By the time 5:30 p.m. rolls around, though, the staff is ready to get moving - the sun has tumbled lower in the sky, and a slight wind has made the heat more bearable.
As the men - along with the occasional woman - form up, Daniels mounts Gabriel, the massive 2,000-pound black horse that he rides into battle, and takes his place at the head of the line. He is an imposing sight.
Belgie used to ride, he says, but his back no longer can take the abuse, and a couple of close calls with an unbroken steed a few years back means that he now walks into his fights.
This time, the reenactment appears to go off without a hitch. Few of the officers know which particular piece of the battle they're reenacting, but they know the script and stick to it as Union troops take their positions in a dark woodline at the crest of a steep hill. The Southerners meet with success initially as they fight their way up the slope, but the closer they get to the top, the more blue lines step forward out of the thick leaves and ambush them.

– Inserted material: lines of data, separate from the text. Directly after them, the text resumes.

(** * mfma_on_cpu_threads.cc: a 16x16x4 f32 MFMA emulated by 64 CPU threads

    The development embeds [src/mfma_on_cpu_threads.cc]:
    - scalars are IEEE binary32 values ([spec_float] at precision 24,
      exponent bound 128, round to nearest even), each product and each
      sum of line 48 rounded on its own; [floatx4_t] is a record of four
      of them.  A NaN has no payload in [spec_float];
    - [int] values are [Z]; division and remainder truncate toward zero
      ([Z.quot], [Z.rem]) as in C++.  No intermediate of the index
      arithmetic can leave the 32-bit range, so no wrap-around is written;
    - arrays are lists, read and written through [load] and [store], which
      make an access outside the array [Undefined];
    - [assert] is compiled in (the build line of the file defines no
      NDEBUG) and a failing one is the outcome [AssertFailed];
    - the bodies of [cpu_mfma_f32_16x16x4f32], of the kernel and of
      [thread_func] are given a small-step semantics, one step per
      statement, over a state holding the workers, the two static tiles,
      the static barrier and the arrays [a], [b], [c].  A schedule (the
      list of workers that move, in order) replaces the thread scheduler:
      the executions are the interleavings of the workers' statements. *)

From Stdlib Require Import String ZArith Lia SpecFloat.
From stdpp Require Import base list.

Local Open Scope Z_scope.

(** ** Scalars: [float] and [floatx4_t] *)

Definition float : Type := spec_float.

Definition fadd (x y : float) : float := SFadd 24 128 x y.
Definition fmul (x y : float) : float := SFmul 24 128 x y.

(** [static_cast<float>(i)] *)
Definition float_of_int (i : Z) : float := binary_normalize 24 128 i 0 false.

(** the implicit conversion [bool -> float] of lines 64-65 *)
Definition float_of_bool (b : bool) : float :=
  if b then float_of_int 1 else float_of_int 0.

Definition fzero : float := S754_zero false.

#[global] Instance float_inhabited : Inhabited float := populate fzero.

Record floatx4_t : Type := Floatx4 { v0 : float; v1 : float; v2 : float; v3 : float }.

Definition vzero : floatx4_t := Floatx4 fzero fzero fzero fzero.

#[global] Instance floatx4_inhabited : Inhabited floatx4_t := populate vzero.

(** ** Outcomes of running code

    [AssertFailed] is the abort of a failing [assert]; [Undefined] is an
    access outside an array (undefined behaviour in C++); [Blocked] is a
    thread that cannot move now. *)

Inductive outcome (A : Type) : Type :=
| Ok (x : A)
| AssertFailed
| Undefined
| Blocked.
Arguments Ok {A} x.
Arguments AssertFailed {A}.
Arguments Undefined {A}.
Arguments Blocked {A}.

Definition obind {A B : Type} (f : A -> outcome B) (m : outcome A) : outcome B :=
  match m with
  | Ok x => f x
  | AssertFailed => AssertFailed
  | Undefined => Undefined
  | Blocked => Blocked
  end.

#[global] Instance outcome_mbind : MBind outcome := @obind.
#[global] Instance outcome_mret : MRet outcome := @Ok.
#[global] Instance outcome_fmap : FMap outcome :=
  fun A B (f : A -> B) (m : outcome A) => obind (fun x => Ok (f x)) m.

(** ** Arrays indexed by an [int] *)

Definition in_bounds {X : Type} (l : list X) (i : Z) : bool :=
  (0 <=? i) && (i <? Z.of_nat (length l)).

Definition load {X : Type} (l : list X) (i : Z) : outcome X :=
  if in_bounds l i then
    match l !! Z.to_nat i with Some x => Ok x | None => Undefined end
  else Undefined.

Definition store {X : Type} (l : list X) (i : Z) (x : X) : outcome (list X) :=
  if in_bounds l i then Ok (<[Z.to_nat i := x]> l) else Undefined.

(** [c[p]] on a vector value: only components 0..3 exist. *)
Definition vget (c : floatx4_t) (p : Z) : outcome float :=
  match p with
  | 0 => Ok (v0 c)
  | 1 => Ok (v1 c)
  | 2 => Ok (v2 c)
  | 3 => Ok (v3 c)
  | _ => Undefined
  end.

Definition vset (c : floatx4_t) (p : Z) (x : float) : outcome floatx4_t :=
  match p with
  | 0 => Ok (Floatx4 x (v1 c) (v2 c) (v3 c))
  | 1 => Ok (Floatx4 (v0 c) x (v2 c) (v3 c))
  | 2 => Ok (Floatx4 (v0 c) (v1 c) x (v3 c))
  | 3 => Ok (Floatx4 (v0 c) (v1 c) (v2 c) x)
  | _ => Undefined
  end.

(** ** [cpu_mfma_f32_16x16x4f32], statement by statement *)

Definition threads_per_subgroup : Z := 64.

(** line 31: [assert(tid < threads_per_subgroup && "...")]; the string
    literal is a non-null pointer, so the condition is the comparison. *)
Definition assert_tid (tid : Z) : bool := tid <? threads_per_subgroup.

(** lines 44-45 *)
Definition lane_m (tid : Z) : Z := 4 * (Z.quot tid 16).
Definition lane_n (tid : Z) : Z := Z.rem tid 16.

Definition lane_mn (tid : Z) : Z * Z := (lane_m tid, lane_n tid).

(** the two subscripts of line 48 *)
Definition a_index (tid k p : Z) : Z := 16 * k + lane_m tid + p.
Definition b_index (tid k : Z) : Z := 16 * k + lane_n tid.

(** line 48: [c[p] += a_tile[16 * k + m + p] * b_tile[16 * k + n]] *)
Definition loop_body (tid : Z) (a_tile b_tile : list float) (k p : Z)
    (c : floatx4_t) : outcome floatx4_t :=
  x ← load a_tile (a_index tid k p);
  y ← load b_tile (b_index tid k);
  cp ← vget c p;
  vset c p (fadd cp (fmul x y)).

(** a [for] loop over consecutive indices *)
Fixpoint for_each {A : Type} (idx : list Z) (body : Z -> A -> outcome A)
    (x : A) : outcome A :=
  match idx with
  | [] => Ok x
  | i :: rest => y ← body i x; for_each rest body y
  end.

(** lines 46-50 *)
Definition mfma_loops (tid : Z) (a_tile b_tile : list float)
    (c : floatx4_t) : outcome floatx4_t :=
  for_each (seqZ 0 4)
    (fun k c1 => for_each (seqZ 0 4) (fun p c2 => loop_body tid a_tile b_tile k p c2) c1)
    c.

(** The two static tiles. *)
Record tiles_t : Type := Tiles { a_tile : list float; b_tile : list float }.

(** lines 34-35: static storage is zero-initialised *)
Definition tiles_init : tiles_t :=
  Tiles (replicate (Z.to_nat threads_per_subgroup) fzero)
        (replicate (Z.to_nat threads_per_subgroup) fzero).

(** lines 38-39 *)
Definition publish (tid : Z) (a b : float) (t : tiles_t) : outcome tiles_t :=
  at' ← store (a_tile t) tid a;
  bt' ← store (b_tile t) tid b;
  Ok (Tiles at' bt').

(** The whole function as seen by the last lane to reach the barrier:
    the other lanes' slots are already filled in [t], so the wait of
    line 42 returns at once.  Lines 41-42 themselves are statements of
    [lane_step] below, where a worker that is not the last to arrive
    stops at the wait; the section on one call by lane id relates the
    two. *)
Definition cpu_mfma_f32_16x16x4f32 (tid : Z) (a b : float) (c : floatx4_t)
    (t : tiles_t) : outcome (floatx4_t * tiles_t) :=
  if assert_tid tid then
    t' ← publish tid a b t;
    c' ← mfma_loops tid (a_tile t') (b_tile t') c;
    Ok (c', t')
  else AssertFailed.

(** line 58, for the same lane: [c[tid] = cpu_mfma_f32_16x16x4f32(a[tid],
    b[tid], c[tid])] *)
Definition matmul_kernel_f32_16x16x4f32 (tid : Z) (a b : list float)
    (c : list floatx4_t) (t : tiles_t) : outcome (list floatx4_t * tiles_t) :=
  x ← load a tid;
  y ← load b tid;
  ci ← load c tid;
  r ← cpu_mfma_f32_16x16x4f32 tid x y ci t;
  c' ← store c tid (fst r);
  Ok (c', snd r).

(** ** The result in closed form

    [acc4 c t0 t1 t2 t3] is the accumulation of four terms onto [c] in the
    order of increasing [k], the order in which line 48 runs. *)
Definition acc4 (c t0 t1 t2 t3 : float) : float :=
  fadd (fadd (fadd (fadd c t0) t1) t2) t3.

Definition tile_at (l : list float) (i : Z) : float := l !!! Z.to_nat i.

Definition term (a_tile b_tile : list float) (tid k p : Z) : float :=
  fmul (tile_at a_tile (a_index tid k p)) (tile_at b_tile (b_index tid k)).

Definition lane_component (a_tile b_tile : list float) (tid p : Z) (cp : float) : float :=
  acc4 cp (term a_tile b_tile tid 0 p) (term a_tile b_tile tid 1 p)
          (term a_tile b_tile tid 2 p) (term a_tile b_tile tid 3 p).

Definition lane_result (a_tile b_tile : list float) (tid : Z) (c : floatx4_t) : floatx4_t :=
  Floatx4 (lane_component a_tile b_tile tid 0 (v0 c))
          (lane_component a_tile b_tile tid 1 (v1 c))
          (lane_component a_tile b_tile tid 2 (v2 c))
          (lane_component a_tile b_tile tid 3 (v3 c)).

(** ** [std::barrier]

    The barrier of line 41 is built with an expected count of
    [threads_per_subgroup] and an empty completion function.  Following the
    C++20 library, [arrive] decrements the pending count of the current
    phase and returns a token for that phase; when the count reaches zero
    the phase ends, the next one starts and the count is reset to the
    expected count; [wait] on a token returns once the token's phase has
    ended.  [arrive_and_wait()] is [wait(arrive())]. *)

Record barrier_t : Type := Barrier { expected : Z; pending : Z; phase : nat }.

Definition barrier_init : barrier_t :=
  Barrier threads_per_subgroup threads_per_subgroup 0.

Definition barrier_arrive (b : barrier_t) : barrier_t * nat :=
  if pending b - 1 =? 0
  then (Barrier (expected b) (expected b) (S (phase b)), phase b)
  else (Barrier (expected b) (pending b - 1) (phase b), phase b).

Definition barrier_released (b : barrier_t) (tok : nat) : bool :=
  (tok <? phase b)%nat.

(** ** Workers

    A worker is at one of the statements below.  [ThreadEntry i] is the
    start of [thread_func] (line 122), [KernelEntry] and [KernelStore] are
    the two halves of line 58 (operands read and call; result stored),
    the others are statements of [cpu_mfma_f32_16x16x4f32]: line 31, 38,
    39, the two halves of line 42, and the loop nest of lines 46-50 about
    to test [k < 4] and [p < 4]. *)

Inductive pc_t : Type :=
| ThreadEntry (tid_arg : Z)
| KernelEntry
| AssertTid
| PublishA
| PublishB
| BarrierArrive
| BarrierWait (tok : nat)
| Loop (k p : Z)
| KernelStore
| Finished.

(** [tid] is the thread-local of line 26; [arg_a], [arg_b], [arg_c] are
    the parameters [a], [b], [c] of the running call.  [main] has each
    worker call the kernel once; [more_calls] lets a worker issue that
    many further calls on the same static tiles and barrier (0 in
    [main]), and [round] counts the calls it has completed. *)
Record lane : Type := Lane {
  tid : Z;
  pc : pc_t;
  arg_a : float;
  arg_b : float;
  arg_c : floatx4_t;
  round : nat;
  more_calls : nat
}.

Record shared_t : Type := Shared {
  tiles : tiles_t;
  barrier : barrier_t;
  mem_a : list float;
  mem_b : list float;
  mem_c : list floatx4_t
}.

Definition set_pc (l : lane) (q : pc_t) : lane :=
  Lane (tid l) q (arg_a l) (arg_b l) (arg_c l) (round l) (more_calls l).

Definition set_tiles (s : shared_t) (t : tiles_t) : shared_t :=
  Shared t (barrier s) (mem_a s) (mem_b s) (mem_c s).

Definition set_barrier (s : shared_t) (b : barrier_t) : shared_t :=
  Shared (tiles s) b (mem_a s) (mem_b s) (mem_c s).

Definition set_mem_c (s : shared_t) (c : list floatx4_t) : shared_t :=
  Shared (tiles s) (barrier s) (mem_a s) (mem_b s) c.

(** the loop nest of lines 46-50, one test or one body per step *)
Definition loop_step (l : lane) (t : tiles_t) (k p : Z) : outcome lane :=
  if k <? 4 then
    if p <? 4 then
      c' ← loop_body (tid l) (a_tile t) (b_tile t) k p (arg_c l);
      Ok (Lane (tid l) (Loop k (p + 1)) (arg_a l) (arg_b l) c' (round l) (more_calls l))
    else Ok (set_pc l (Loop (k + 1) 0))
  else Ok (set_pc l KernelStore).

(** what the worker does after the store of line 58 *)
Definition after_call (l : lane) : lane :=
  match more_calls l with
  | O => Lane (tid l) Finished (arg_a l) (arg_b l) (arg_c l) (S (round l)) O
  | S n => Lane (tid l) KernelEntry (arg_a l) (arg_b l) (arg_c l) (S (round l)) n
  end.

(** One step of one worker. *)
Definition lane_step (l : lane) (s : shared_t) : outcome (lane * shared_t) :=
  match pc l with
  | ThreadEntry i =>
      Ok (Lane i KernelEntry (arg_a l) (arg_b l) (arg_c l) (round l) (more_calls l), s)
  | KernelEntry =>
      a ← load (mem_a s) (tid l);
      b ← load (mem_b s) (tid l);
      c ← load (mem_c s) (tid l);
      Ok (Lane (tid l) AssertTid a b c (round l) (more_calls l), s)
  | AssertTid =>
      if assert_tid (tid l) then Ok (set_pc l PublishA, s) else AssertFailed
  | PublishA =>
      at' ← store (a_tile (tiles s)) (tid l) (arg_a l);
      Ok (set_pc l PublishB, set_tiles s (Tiles at' (b_tile (tiles s))))
  | PublishB =>
      bt' ← store (b_tile (tiles s)) (tid l) (arg_b l);
      Ok (set_pc l BarrierArrive, set_tiles s (Tiles (a_tile (tiles s)) bt'))
  | BarrierArrive =>
      let '(b', tok) := barrier_arrive (barrier s) in
      Ok (set_pc l (BarrierWait tok), set_barrier s b')
  | BarrierWait tok =>
      if barrier_released (barrier s) tok then Ok (set_pc l (Loop 0 0), s) else Blocked
  | Loop k p =>
      l' ← loop_step l (tiles s) k p;
      Ok (l', s)
  | KernelStore =>
      c' ← store (mem_c s) (tid l) (arg_c l);
      Ok (after_call l, set_mem_c s c')
  | Finished => Blocked
  end.

Record state : Type := State { lanes : list lane; sh : shared_t }.
(* ===================================================================== *)
(* Azhagappar Academy backend: entitlement, progression, payment and     *)
(* media-delivery handlers, embedded shallowly and checked against the   *)
(* platform specification.                                               *)
(*                                                                       *)
(* Sources embedded here:                                                *)
(*   routes/progress  (checkCourseAccess, ensureProgress,                *)
(*                     POST /progress/level-complete)                    *)
(*   routes/payments  (GET /payments/course/:courseId/status,            *)
(*                     POST /payments)                                   *)
(*   routes/quizzes   (POST /quizzes/:id/submit)                         *)
(*   routes/levels    (GET /levels/course/:courseId, GET /levels/:id,    *)
(*                     GET /levels/:id/stream)                           *)
(*   models/Progress  (calculateProgress, schema validators)             *)
(*                                                                       *)
(* Conventions.  A Mongo collection with a unique compound index on      *)
(* (userId, courseId) is a gmap keyed by that pair; collections looked   *)
(* up by _id are gmaps keyed by the id; the Level collection, which is   *)
(* also enumerated and sorted, is a list of documents.  Date.now() is an *)
(* explicit argument [now], read once per request.  A handler is a       *)
(* function from the database and the request to a reply and the         *)
(* database after the request.  Of the exceptions a handler catches,     *)
(* the ones that its own data decide are modelled (schema validation on  *)
(* save, a read stream that cannot be opened, a failed upload); a lost   *)
(* database connection is not.  Notifications and the removal of stored  *)
(* files have no effect on the database and are left out.                *)
(* JavaScript numbers that the handlers only compare, add or store are   *)
(* integers (Z); the two percentages the code computes with a division   *)
(* are evaluated in binary64, as the engine does.                        *)
(* ===================================================================== *)

From Stdlib Require Import ZArith String Ascii List Lia Bool PrimFloat.
From stdpp Require Import base option gmap strings list pretty.

Local Open Scope string_scope.
Local Open Scope Z_scope.

(* --------------------------------------------------------------------- *)
(* 1. Data model                                                         *)
(* --------------------------------------------------------------------- *)

(** ObjectIds. *)
Definition oid := nat.

(** USER_ROLES = ['student', 'admin']. *)
Inductive role := admin | student.

Record User := { user_id : oid; user_role : role }.

Definition is_admin (r : role) : bool :=
  match r with admin => true | student => false end.

(** Course.status enum. *)
Inductive course_status := draft | published | archived.

Definition is_published (s : course_status) : bool :=
  match s with published => true | _ => false end.

(** A Course document; its _id is the key it is stored under. *)
Record Course := {
  course_price : Z;
  course_state : course_status
}.

(** Payment.status enum. *)
Inductive payment_status := pending | approved | rejected.

Definition payment_status_eqb (a b : payment_status) : bool :=
  match a, b with
  | pending, pending | approved, approved | rejected, rejected => true
  | _, _ => false
  end.

Definition payment_status_name (s : payment_status) : string :=
  match s with
  | pending => "pending"
  | approved => "approved"
  | rejected => "rejected"
  end.

(** A Payment document.  Its userId and courseId are the pair it is stored
    under (the unique compound index). *)
Record Payment := {
  payment_id : oid;
  transactionId : string;
  proofImage : string;
  amount : Z;
  payment_state : payment_status;
  verifiedBy : option oid;
  verifiedAt : option Z;
  rejectionReason : string;
  notes : string
}.

(** levelProgressSchema (sub-document of Progress.completedLevels). *)
Record LevelProgress := {
  lp_levelId : oid;
  completed : bool;
  completedAt : option Z;
  quizScore : Z;
  quizPassed : bool;
  quizAttempts : Z;
  videoWatchedPercent : Z
}.

(** A Progress document.  Its userId and courseId are the pair it is stored
    under (the unique compound index). *)
Record Progress := {
  progress_id : oid;
  completedLevels : list LevelProgress;
  currentLevel : Z;
  totalProgress : Z;
  courseCompleted : bool;
  courseCompletedAt : option Z;
  lastAccessedAt : Z
}.

Inductive active_status := active | inactive.

Definition is_active (s : active_status) : bool :=
  match s with active => true | inactive => false end.

Record Level := {
  level_id : oid;
  level_courseId : oid;
  levelNumber : Z;
  level_title : string;
  level_description : string;
  videoPath : option string;
  videoDuration : Z;
  quizId : option oid;
  quizEnabled : bool;
  level_order : Z;
  level_state : active_status
}.

Record Question := {
  question_id : oid;
  question_text : string;
  options : list string;
  correctAnswer : Z;
  explanation : string
}.

Record Quiz := {
  quiz_id : oid;
  quiz_levelId : oid;
  quiz_courseId : oid;
  questions : list Question;
  passingScore : Z;
  maxAttempts : Z;
  quiz_state : active_status
}.

(** The database: one field per collection, and the next fresh ObjectId. *)
Record Db := {
  courses : gmap oid Course;
  levels : list Level;
  payments : gmap (oid * oid) Payment;
  progresses : gmap (oid * oid) Progress;
  quizzes : gmap oid Quiz;
  nextId : oid
}.

Definition set_payments (db : Db) (ps : gmap (oid * oid) Payment) : Db :=
  {| courses := courses db; levels := levels db; payments := ps;
     progresses := progresses db; quizzes := quizzes db; nextId := nextId db |}.

Definition set_progresses (db : Db) (ps : gmap (oid * oid) Progress) : Db :=
  {| courses := courses db; levels := levels db; payments := payments db;
     progresses := ps; quizzes := quizzes db; nextId := nextId db |}.

Definition bump_nextId (db : Db) : Db :=
  {| courses := courses db; levels := levels db; payments := payments db;
     progresses := progresses db; quizzes := quizzes db; nextId := S (nextId db) |}.

(** What a handler sends: [Reply code payload] for res.status(code).json(payload)
    on the success path, [Fail code message] for
    res.status(code).json({ message }). *)
Inductive reply (A : Type) :=
| Reply (code : Z) (payload : A)
| Fail (code : Z) (message : string).
Arguments Reply {A} code payload.
Arguments Fail {A} code message.

Definition reply_code {A} (r : reply A) : Z :=
  match r with Reply c _ => c | Fail c _ => c end.

(* --------------------------------------------------------------------- *)
(* 2. Collection queries                                                 *)
(* --------------------------------------------------------------------- *)

(** Payment.findOne({ userId, courseId }) *)
Definition Payment_findOne (db : Db) (userId courseId : oid) : option Payment :=
  payments db !! (userId, courseId).

(** Payment.findOne({ userId, courseId, status: 'approved' }) *)
Definition Payment_findOne_approved (db : Db) (userId courseId : oid) : option Payment :=
  match payments db !! (userId, courseId) with
  | Some p => if payment_status_eqb (payment_state p) approved then Some p else None
  | None => None
  end.

(** Progress.findOne({ userId, courseId }) *)
Definition Progress_findOne (db : Db) (userId courseId : oid) : option Progress :=
  progresses db !! (userId, courseId).

(** Level.findById *)
Definition Level_findById (db : Db) (id : oid) : option Level :=
  List.find (fun l => Nat.eqb (level_id l) id) (levels db).

(** Level.countDocuments({ courseId }) *)
Definition Level_countDocuments (db : Db) (courseId : oid) : Z :=
  Z.of_nat (length (List.filter (fun l => Nat.eqb (level_courseId l) courseId) (levels db))).

(** Progress.create({ userId, courseId, completedLevels: [], currentLevel: 1 })
    with the schema defaults (totalProgress 0, courseCompleted false,
    courseCompletedAt null, lastAccessedAt Date.now). *)
Definition Progress_create (db : Db) (userId courseId : oid) (now : Z) : Progress * Db :=
  let p := {| progress_id := nextId db; completedLevels := [];
              currentLevel := 1; totalProgress := 0; courseCompleted := false;
              courseCompletedAt := None; lastAccessedAt := now |} in
  (p, bump_nextId (set_progresses db (<[(userId, courseId) := p]> (progresses db)))).

(** ensureProgress (routes/progress and routes/payments). *)
Definition ensureProgress (db : Db) (userId courseId : oid) (now : Z) : Progress * Db :=
  match Progress_findOne db userId courseId with
  | Some p => (p, db)
  | None => Progress_create db userId courseId now
  end.

(** JavaScript's [x || 1] on a number: 0 (and NaN) are falsy. *)
Definition or1 (x : Z) : Z := if x =? 0 then 1 else x.

(* --------------------------------------------------------------------- *)
(* 3. Entitlement                                                        *)
(* --------------------------------------------------------------------- *)

(** checkCourseAccess (routes/progress): the course as the caller may see
    it, and the access decision. *)
Definition checkCourseAccess (db : Db) (user : User) (courseId : oid)
  : option Course * bool :=
  match courses db !! courseId with
  | None => (None, false)
  | Some course =>
      if negb (is_admin (user_role user)) && negb (is_published (course_state course))
      then (None, false)
      else
        let isFree := course_price course =? 0 in
        if is_admin (user_role user) || isFree then (Some course, true)
        else (Some course, bool_decide (is_Some (Payment_findOne_approved db (user_id user) courseId)))
  end.
Lemma expansions_by_best_path_witness :
  wf_graph two_islands ∧ dom two_islands ⊆ dom flat_heuristic ∧
  consistent two_islands flat_heuristic ∧
  ∃ rb ra,
    (bfs_collect_trace two_islands "A" "B" 0 1 = Some (Returned rb) ∧
     Forall (shows_fewest_hops two_islands "A") (r_trace rb)) ∧
    (astar_collect_trace two_islands "A" "B" flat_heuristic 0 1 = Some (Returned ra) ∧
     Forall (shows_least_cost two_islands "A") (r_trace ra)).
Proof.
  assert (Hd : dom two_islands ⊆ dom flat_heuristic) by compute_done.
  destruct (expansions_by_best_path two_islands flat_heuristic "A" "B" 0 1) as (Hb & Ha).
  split_and!; [apply two_islands_wf|done|apply flat_heuristic_consistent|].
  eexists _, _. split_and!.
  - vm_compute. reflexivity.
  - apply Hb. vm_compute. reflexivity.
  - vm_compute. reflexivity.
  - apply (Ha two_islands_wf Hd flat_heuristic_consistent). vm_compute. reflexivity.
Defined.

Lemma searches_compared_witness :
  wf_graph graph ∧ dom graph ⊆ dom heuristic ∧ consistent graph heuristic ∧
  ∃ rd rb ra,
    dfs_collect_trace graph "Glogow" "Plock" 0 1 = Some (Returned rd) ∧
    bfs_collect_trace graph "Glogow" "Plock" 0 1 = Some (Returned rb) ∧
    astar_collect_trace graph "Glogow" "Plock" heuristic 0 1 = Some (Returned ra) ∧
    agree rd rb ra ∧
    (∀ pd pa, r_path rd = Some pd → r_path ra = Some pa →
       ∃ pb cd cb ca,
         r_path rb = Some pb ∧
         r_cost rd = Some cd ∧ r_cost rb = Some cb ∧ r_cost ra = Some ca ∧
         (hop_count pb ≤ hop_count pd)%nat ∧ (hop_count pb ≤ hop_count pa)%nat ∧
         (wf_graph graph → dom graph ⊆ dom heuristic → consistent graph heuristic →
          ca ≤ cd ∧ ca ≤ cb)).
Proof.
  split_and!; [apply graph_wf|apply graph_heuristic_dom|apply heuristic_consistent|].
  destruct (dfs_returns graph "Glogow" "Plock" 0 1 graph_wf graph_has_start) as [rd Hd].
  destruct (bfs_returns graph "Glogow" "Plock" 0 1 graph_wf graph_has_start) as [rb Hb].
  destruct (astar_returns graph "Glogow" "Plock" heuristic 0 1 graph_wf graph_has_start
              graph_heuristic_dom) as [ra Ha].
  exists rd, rb, ra. split_and!; [done..| |];
    apply (searches_compared graph heuristic "Glogow" "Plock" 0 1 rd rb ra Hd Hb Ha).
Defined.

Lemma key_error_names_missing_node_witness :
  ∃ tr,
    dfs_collect_trace lone_graph "Z" "A" 0 1 = Some (Raised (KeyError "Z") tr) ∧
    "Z" ≠ "A" ∧ reachable_unknown lone_graph "Z" (λ v, v ∈ dom lone_graph) "Z".
Proof.
  destruct (key_error_names_missing_node lone_graph lone_heuristic "Z" "A" 0 1)
    as (Hd & _ & _).
  eexists. split.
  - vm_compute. reflexivity.
  - eapply Hd. vm_compute. reflexivity.
Defined.

Lemma record_of_search_result_witness :
  ∃ rd rb ra,
    (dfs_collect_trace two_islands "A" "B" 0 1 = Some (Returned rd) ∧
     record_outcome two_islands ∅ "dfs" rd) ∧
    (bfs_collect_trace two_islands "A" "C" 0 1 = Some (Returned rb) ∧
     record_outcome two_islands ∅ "bfs" rb) ∧
    (astar_collect_trace two_islands "A" "B" flat_heuristic 0 1 = Some (Returned ra) ∧
     record_outcome two_islands ∅ "astar" ra).
Proof.
  destruct (record_of_search_result two_islands flat_heuristic "A" "B" 0 1 ∅ "dfs")
    as (Hd & _ & _).
  destruct (record_of_search_result two_islands flat_heuristic "A" "C" 0 1 ∅ "bfs")
    as (_ & Hb & _).
  destruct (record_of_search_result two_islands flat_heuristic "A" "B" 0 1 ∅ "astar")
    as (_ & _ & Ha).
  eexists _, _, _. split_and!.
  - vm_compute. reflexivity.
  - apply Hd. vm_compute. reflexivity.
  - vm_compute. reflexivity.
  - apply Hb. vm_compute. reflexivity.
  - vm_compute. reflexivity.
  - apply Ha. vm_compute. reflexivity.
Defined.

Lemma astar_f_never_decreases_witness :
  consistent two_islands flat_heuristic ∧
  ∃ r, astar_collect_trace two_islands "A" "B" flat_heuristic 0 1 = Some (Returned r) ∧
       f_nondecreasing (r_trace r).
Proof.
  split; [apply flat_heuristic_consistent|]. eexists. split.
  - vm_compute. reflexivity.
  - apply (astar_f_never_decreases two_islands flat_heuristic "A" "B" 0 1 _
             flat_heuristic_consistent).
    vm_compute. reflexivity.
Defined.

Lemma bfs_level_order_witness :
  ∃ r, bfs_collect_trace two_islands "A" "B" 0 1 = Some (Returned r) ∧
       depth_nondecreasing (r_trace r).
Proof.
  eexists. split.
  - vm_compute. reflexivity.
  - apply (bfs_level_order two_islands "A" "B" 0 1). vm_compute. reflexivity.
Defined.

By the time they reach the crest, many have fallen, and the Southerners realize that, having marched into the open end of a horseshoe, they're being enveloped by Union troops who send volley after volley into their flanks.
The federal fire intensifies, and cannons boom in the background. Understanding what the man next to you is saying is, at times, impossible, even though reenactors use only partial charges; if they were using real cartridges, every rifle would be several times louder, and the artillery would literally be deafening. The real battle, it's said, was heard 140 miles away in Pittsburgh.
By the time the bugles blow the "cease fire," it's clear that this is a resounding victory for the Union. When the voice of a woman singing "God Bless of America" clamors out of the loudspeakers, all hats come off, and the thousands on the field fall silent.
After the battle, the feeling in camp is markedly lighter, and the officers smile like a boxer who's just finished his bout.
"The boys had fun today," Daniels says to no one in particular. All nod in agreement.
But, while it was a good reenactment, it is clear that it could have been far larger and far more impressive if more men had shown up.
A 'general collapse'
Hours later, Belgie sips from an aged tin beer stein as he speaks about the day's battle and the divide that's driven down participation. What we're seeing, he says, is not an implosion of the reenactor community - it's more of a "general collapse."
The campaigner group, named the "Blue-Gray Alliance," had maybe 8,000 in its reenactment the week before, but regardless, only about 2,000 would have actually participated in this event, Belgie says. The rest have little regard for mainstream events, which tend to stay close to the history books on the battlefield, but are more laid back in camp. The site of women in the "company streets" (the lanes between the tents), enlisted men with tents larger than they should have, and cars and trucks visible in the distance as there are here would be unacceptable.
Cell phones are banned, coolers aren't allowed, and beer is a no-no. Spectators, Belgie says, are more of a bother than a blessing to them.
"They would rather do it for the reenactors, by the reenactors - that's their motto," he says. "They don't want modern intrusions... You actually cross a time line, and when you cross that line, it is 1863. This is Gettysburg."
He's participated in events like this - most reenactors have at one point or another - but the rules get tiresome, and truly living in the field like it's the mid-19th century is less than pleasant if you're strict about it. And one can't help but get the feeling that mainstreamers roll their eyes at the thought of being "authentic."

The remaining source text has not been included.